“Le bon citoyen ne gaspille pas l’eau, ne gaspille pas le pain, ne gaspille pas l’énergie.”
C’est ce genre de leçons de morale citoyenne que le Premier ministre a délivrées en inaugurant une rencontre d’experts réunis par le Conseil national économique et social à la résidence d’État de Djenane El-Mithak, un complexe hôtelier et résidentiel de haut standing plus indiqué pour les activités diplomatiques que la contrainte matérielle ne doit pas encombrer que pour une réflexion sur la manière d’économiser les moyens publics.

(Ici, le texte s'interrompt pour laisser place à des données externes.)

Lemma kalloc_object_wp s L R fl :
  cache_owns s L R fl -> lock_free s slab_lock -> lock_free s buddy_lock ->
  wp (kmem_cache_kalloc cache) (fun p s' => kframe s s' /\ taken s L R fl p s') s.
Proof using Hg Hsize Hcache.
  intros Ho Hl1 Hl2. unfold kmem_cache_kalloc. wp_step. apply wp_acquire; [done|]. intros s1 Hh Em Eb.
  assert (Ho1 : cache_owns s1 L R fl) by (destruct Ho; split; by rewrite ?Em, ?Eb).
  pose proof (ci_rings _ _ _ (co_cache _ _ _ _ Ho1)) as Hr.
  pose proof (ring_first _ _ Partial Hr) as HRp. pose proof (ring_first _ _ Free Hr) as HRf.
  unfold class_head in HRp, HRf.
  assert (Hserve : forall c d, d ∈ R c -> c <> Full ->
    wp (take_from d) (fun p s' => kframe s s' /\ taken s L R fl p s') s1).
  { intros c d Hd Hc. eapply wp_mono; [by eapply take_slab_wp|]. cbv beta.
    intros p s' (Hk & Hp & R' & fl' & H1 & H2 & H3 & H4). split; [done|].
    eapply taken_free; [exact H1|done|done|done|]. intros a Ha. rewrite H4 by done. by rewrite Em. }
  unfold select_slab. kwp. destruct (R Partial) as [|d lp] eqn:EP.
  2:{ destruct HRp as [-> Hne]. rewrite (proj2 (Z.eqb_neq _ _) Hne). cbn [negb]. kwp.
      unfold slab_node. rewrite Z.add_simpl_r. eapply (Hserve Partial); [rewrite EP; left|done]. }
  rewrite HRp, Z.eqb_refl. cbn [negb]. destruct (R Free) as [|d lf] eqn:EF.
  2:{ destruct HRf as [-> Hne]. rewrite (proj2 (Z.eqb_neq _ _) Hne). cbn [negb]. kwp.
      unfold slab_node. rewrite Z.add_simpl_r. eapply (Hserve Free); [rewrite EF; left|done]. }
  rewrite HRf, Z.eqb_refl. cbn [negb]. wp_step. clear Hserve HRp HRf Hr.
  pose proof (no_free_objects _ _ _ (co_cache _ _ _ _ Ho1) EP EF) as Hnone.
  eapply wp_release; [exact Hh|]. intros s2 Hk2 Em2 Eb2. kwp.
  assert (Ho2 : cache_owns s2 L R fl) by (destruct Ho1; split; by rewrite ?Em2, ?Eb2).
  eapply wp_mono; [eapply grow_wp; [exact Ho2|by apply Hk2]|]. cbv beta. intros r s3 (Hk3 & HR).
  assert (Hl3 : lock_free s3 slab_lock) by (apply Hk3, Hk2, Hl1).
  kwp. apply wp_acquire; [done|]. intros s4 Hh4 Em4 Eb4.
  destruct HR as [(-> & Em3 & Eb3 & HL)|(-> & d & L' & HP & Hnew & Ho3 & Hm)].
  - change (negb (STATUS_ERROR =? STATUS_OK)) with true. cbn iota. kwp.
    eapply wp_release; [exact Hh4|]. intros s5 Hk5 Em5 Eb5. kwp.
    assert (E : k_mem s5 = k_mem s2) by congruence. assert (E' : k_buddy s5 = k_buddy s2) by congruence.
    split; [by repeat (etrans; [eassumption|])|]. eapply taken_none; [done|done|done| |congruence].
    destruct Ho2; split; by rewrite ?E, ?E'.
  - rewrite Z.eqb_refl. cbn [negb]. kwp.
    set (R1 := <[Free := d :: R Free]> R) in *. set (fl1 := fl.[d <- slab_objects d]) in *.
    assert (Ho4 : cache_owns s4 L' R1 fl1) by (destruct Ho3; split; by rewrite ?Em4, ?Eb4).
    pose proof (ring_first _ _ Free (ci_rings _ _ _ (co_cache _ _ _ _ Ho4))) as HRf.
    unfold R1 in HRf. rewrite fn_lookup_insert in HRf. unfold class_head in HRf. destruct HRf as [-> _].
    unfold slab_node. rewrite Z.add_simpl_r.
    eapply wp_mono; [eapply (take_slab_wp _ _ L' R1 fl1 Free); [exact Hh4|exact Ho4| |done]|].
    { unfold R1. rewrite fn_lookup_insert. left. }
    cbv beta. intros p s5 (Hk5 & Hp & R' & fl' & H1 & H2 & H3 & H4).
    assert (HS : slabs_of R1 ≡ₚ d :: slabs_of R) by apply slabs_of_put.
    split; [by repeat (etrans; [eassumption|])|].
    eapply (taken_new _ _ _ _ _ _ d L' R' fl'); [exact H1|by rewrite H2|done|done| |done|].
    + rewrite <- H3. unfold free_objects at 1. rewrite HS, bind_cons. unfold fl1 at 1. rewrite upd_eq.
      rewrite (bind_ext_elem fl1 fl); [|intros x Hx; unfold fl1; apply upd_ne; congruence].
      change (slab_objects d ≡ₚ slab_objects d ++ free_objects R fl). by rewrite Hnone, app_nil_r.
    + intros a Ha1 Ha2. rewrite H4, Em4, Hm, Em2, Em; [done|done|done|].
      intros [Hw|(x & Hx & Hw)]; [apply Ha2; by left|]. rewrite HS in Hx.
      apply elem_of_cons in Hx as [->|Hx]; [|apply Ha2; right; eauto].
      apply Ha1. rewrite HP. apply elem_of_app. left. apply slab_page.
      * apply (cb_place _ _ _ _ (cache_inv_but d _ _ _ (co_cache _ _ _ _ Ho4)) d). rewrite HS. left.
      * pose proof geo. unfold sizeof_slab_descriptor, PAGE_SIZE in *. lia.
Qed.
(** ** Objects in use *)

Definition all_objects (S : list ptr) : list ptr := S ≫= slab_objects.
Definition used_objects (R : slab_class -> list ptr) (fl : ptr -> list ptr) : list ptr :=
  filter (fun x => x ∉ free_objects R fl) (all_objects (slabs_of R)).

Après avoir longtemps déserté sa mission d’analyse et de critique des politiques publiques et de propositions des politiques alternatives, le Cnes est appelé à organiser un conclave d’experts dont on espère qu’ils contribueront à légitimer les décisions nécessairement impopulaires que le gouvernement devra prendre dans les jours à venir. Ces mêmes experts qui, peut-être, depuis quinze ans, s’égosillent à prêcher dans le désert pour un gouvernement qui leur répondait par la suffisance et la superbe de celui qui sait qu’il peut dépenser sans compter.
Et c’est pour maintenir le huis clos sur sa gestion au “coup de tête”, sur ses errements stratégiques indéfendables, sur son gaspillage débridé que dès le début, le régime, n’ayant pu faire du Cnes une institution “indépendante” alibi, comme dans le cas du Conseil constitutionnel ou de la Banque d’Algérie, a préféré casser le thermomètre de sa gestion socioéconomique en poussant le Pr Mentouri à la démission. Plutôt que de souffrir la publication de rapports de conjoncture étalant les vérités sur sa gestion socioéconomique désastreuse.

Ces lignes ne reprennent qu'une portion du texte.